### What the task asks
For the entries below, the expected answer is the line with "[reflect.StructOf] panics on", the line with "String.prefix sub s", and every line between them, exactly as written, and nothing more.

#### Information supplied

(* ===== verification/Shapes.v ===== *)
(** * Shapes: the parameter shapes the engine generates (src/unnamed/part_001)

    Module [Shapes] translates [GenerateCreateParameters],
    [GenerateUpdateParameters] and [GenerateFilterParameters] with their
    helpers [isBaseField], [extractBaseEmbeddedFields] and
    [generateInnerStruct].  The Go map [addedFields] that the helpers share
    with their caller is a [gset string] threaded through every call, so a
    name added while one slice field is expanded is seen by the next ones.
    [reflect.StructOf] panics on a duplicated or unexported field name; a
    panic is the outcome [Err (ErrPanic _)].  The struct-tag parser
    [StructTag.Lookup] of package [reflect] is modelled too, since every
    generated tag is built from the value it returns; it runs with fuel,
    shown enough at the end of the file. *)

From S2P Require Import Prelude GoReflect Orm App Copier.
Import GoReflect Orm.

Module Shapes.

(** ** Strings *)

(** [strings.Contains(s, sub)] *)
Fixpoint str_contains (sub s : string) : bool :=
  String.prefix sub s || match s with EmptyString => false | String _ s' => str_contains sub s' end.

########
#### Information supplied

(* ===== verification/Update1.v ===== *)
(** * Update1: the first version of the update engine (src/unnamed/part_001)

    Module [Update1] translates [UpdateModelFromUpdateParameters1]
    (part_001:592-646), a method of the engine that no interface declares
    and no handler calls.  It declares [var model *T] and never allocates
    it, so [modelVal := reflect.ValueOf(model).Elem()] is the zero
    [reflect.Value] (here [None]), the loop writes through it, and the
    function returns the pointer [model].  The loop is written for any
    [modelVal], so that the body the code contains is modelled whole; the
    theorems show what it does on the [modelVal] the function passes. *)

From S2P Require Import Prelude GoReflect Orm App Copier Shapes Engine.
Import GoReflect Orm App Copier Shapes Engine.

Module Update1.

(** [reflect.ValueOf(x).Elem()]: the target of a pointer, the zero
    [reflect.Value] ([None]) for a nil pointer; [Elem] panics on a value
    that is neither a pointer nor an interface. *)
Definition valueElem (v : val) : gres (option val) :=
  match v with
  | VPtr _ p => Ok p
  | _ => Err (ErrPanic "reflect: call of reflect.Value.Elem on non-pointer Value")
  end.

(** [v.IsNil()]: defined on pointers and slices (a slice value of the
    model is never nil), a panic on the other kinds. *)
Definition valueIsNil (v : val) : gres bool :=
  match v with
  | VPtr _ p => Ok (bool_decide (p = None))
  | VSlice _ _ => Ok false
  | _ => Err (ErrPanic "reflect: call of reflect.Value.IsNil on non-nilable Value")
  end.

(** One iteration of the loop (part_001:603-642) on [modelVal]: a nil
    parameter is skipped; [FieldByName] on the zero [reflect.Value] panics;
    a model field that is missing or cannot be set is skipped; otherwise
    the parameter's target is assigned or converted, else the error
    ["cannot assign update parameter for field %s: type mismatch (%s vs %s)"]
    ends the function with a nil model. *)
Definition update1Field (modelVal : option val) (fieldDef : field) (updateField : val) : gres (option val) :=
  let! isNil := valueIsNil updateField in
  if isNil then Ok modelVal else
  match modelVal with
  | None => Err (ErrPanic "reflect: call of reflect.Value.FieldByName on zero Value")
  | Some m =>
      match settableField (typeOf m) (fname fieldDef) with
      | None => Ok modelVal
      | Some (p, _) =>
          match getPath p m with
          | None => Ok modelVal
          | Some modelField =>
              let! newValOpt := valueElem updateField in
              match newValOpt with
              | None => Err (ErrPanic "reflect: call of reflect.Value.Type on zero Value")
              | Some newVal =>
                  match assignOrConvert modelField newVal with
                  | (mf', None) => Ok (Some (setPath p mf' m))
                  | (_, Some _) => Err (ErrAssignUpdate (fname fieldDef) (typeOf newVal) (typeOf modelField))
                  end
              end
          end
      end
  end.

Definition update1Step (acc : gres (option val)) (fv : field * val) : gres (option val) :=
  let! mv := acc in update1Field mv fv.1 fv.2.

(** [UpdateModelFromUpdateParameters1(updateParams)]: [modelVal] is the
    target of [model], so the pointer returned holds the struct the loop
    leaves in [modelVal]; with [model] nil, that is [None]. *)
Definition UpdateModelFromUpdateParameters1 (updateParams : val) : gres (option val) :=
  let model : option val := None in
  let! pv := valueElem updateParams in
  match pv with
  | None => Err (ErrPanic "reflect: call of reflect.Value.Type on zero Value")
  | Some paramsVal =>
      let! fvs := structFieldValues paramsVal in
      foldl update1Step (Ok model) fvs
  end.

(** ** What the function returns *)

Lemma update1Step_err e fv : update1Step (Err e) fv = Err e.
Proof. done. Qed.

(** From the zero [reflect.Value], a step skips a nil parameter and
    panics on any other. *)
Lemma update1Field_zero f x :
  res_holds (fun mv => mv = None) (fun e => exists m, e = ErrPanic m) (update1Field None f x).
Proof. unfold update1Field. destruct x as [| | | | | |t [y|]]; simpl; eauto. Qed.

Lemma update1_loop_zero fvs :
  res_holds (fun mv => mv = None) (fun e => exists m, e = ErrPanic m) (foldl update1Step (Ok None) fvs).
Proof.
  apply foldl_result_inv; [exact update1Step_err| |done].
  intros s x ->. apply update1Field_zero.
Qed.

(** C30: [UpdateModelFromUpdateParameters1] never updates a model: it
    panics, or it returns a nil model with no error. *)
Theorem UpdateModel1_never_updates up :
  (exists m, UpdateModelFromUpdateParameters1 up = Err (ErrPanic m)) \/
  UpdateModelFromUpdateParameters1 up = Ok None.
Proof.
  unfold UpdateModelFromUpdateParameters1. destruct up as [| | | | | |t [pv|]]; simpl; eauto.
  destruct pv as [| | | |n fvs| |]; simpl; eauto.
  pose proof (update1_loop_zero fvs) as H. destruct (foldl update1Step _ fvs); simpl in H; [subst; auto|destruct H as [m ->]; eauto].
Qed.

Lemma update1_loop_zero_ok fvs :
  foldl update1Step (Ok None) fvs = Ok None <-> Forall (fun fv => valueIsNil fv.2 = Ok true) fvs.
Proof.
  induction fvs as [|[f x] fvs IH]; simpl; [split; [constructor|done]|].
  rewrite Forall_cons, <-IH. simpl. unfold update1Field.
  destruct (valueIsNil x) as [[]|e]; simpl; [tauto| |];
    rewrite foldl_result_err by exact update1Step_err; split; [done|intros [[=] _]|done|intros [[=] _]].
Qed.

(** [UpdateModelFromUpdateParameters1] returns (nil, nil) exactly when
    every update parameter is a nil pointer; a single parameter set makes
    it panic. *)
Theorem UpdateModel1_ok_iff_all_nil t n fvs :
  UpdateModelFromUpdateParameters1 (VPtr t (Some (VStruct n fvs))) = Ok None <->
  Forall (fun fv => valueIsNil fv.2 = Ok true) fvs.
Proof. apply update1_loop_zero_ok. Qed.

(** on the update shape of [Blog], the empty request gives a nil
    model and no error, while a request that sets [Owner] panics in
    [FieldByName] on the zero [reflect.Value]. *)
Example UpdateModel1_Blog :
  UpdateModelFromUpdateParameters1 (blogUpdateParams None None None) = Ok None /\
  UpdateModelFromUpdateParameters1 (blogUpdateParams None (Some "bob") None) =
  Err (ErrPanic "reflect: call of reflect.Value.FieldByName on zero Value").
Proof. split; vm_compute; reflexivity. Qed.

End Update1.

########

### Answer to this exercise
    [reflect.StructOf] panics on a duplicated or unexported field name; a
    panic is the outcome [Err (ErrPanic _)].  The struct-tag parser
    [StructTag.Lookup] of package [reflect] is modelled too, since every
    generated tag is built from the value it returns; it runs with fuel,
    shown enough at the end of the file. *)

From S2P Require Import Prelude GoReflect Orm App Copier.
Import GoReflect Orm.

Module Shapes.

(** ** Strings *)

(** [strings.Contains(s, sub)] *)
Fixpoint str_contains (sub s : string) : bool :=
  String.prefix sub s || match s with EmptyString => false | String _ s' => str_contains sub s' end.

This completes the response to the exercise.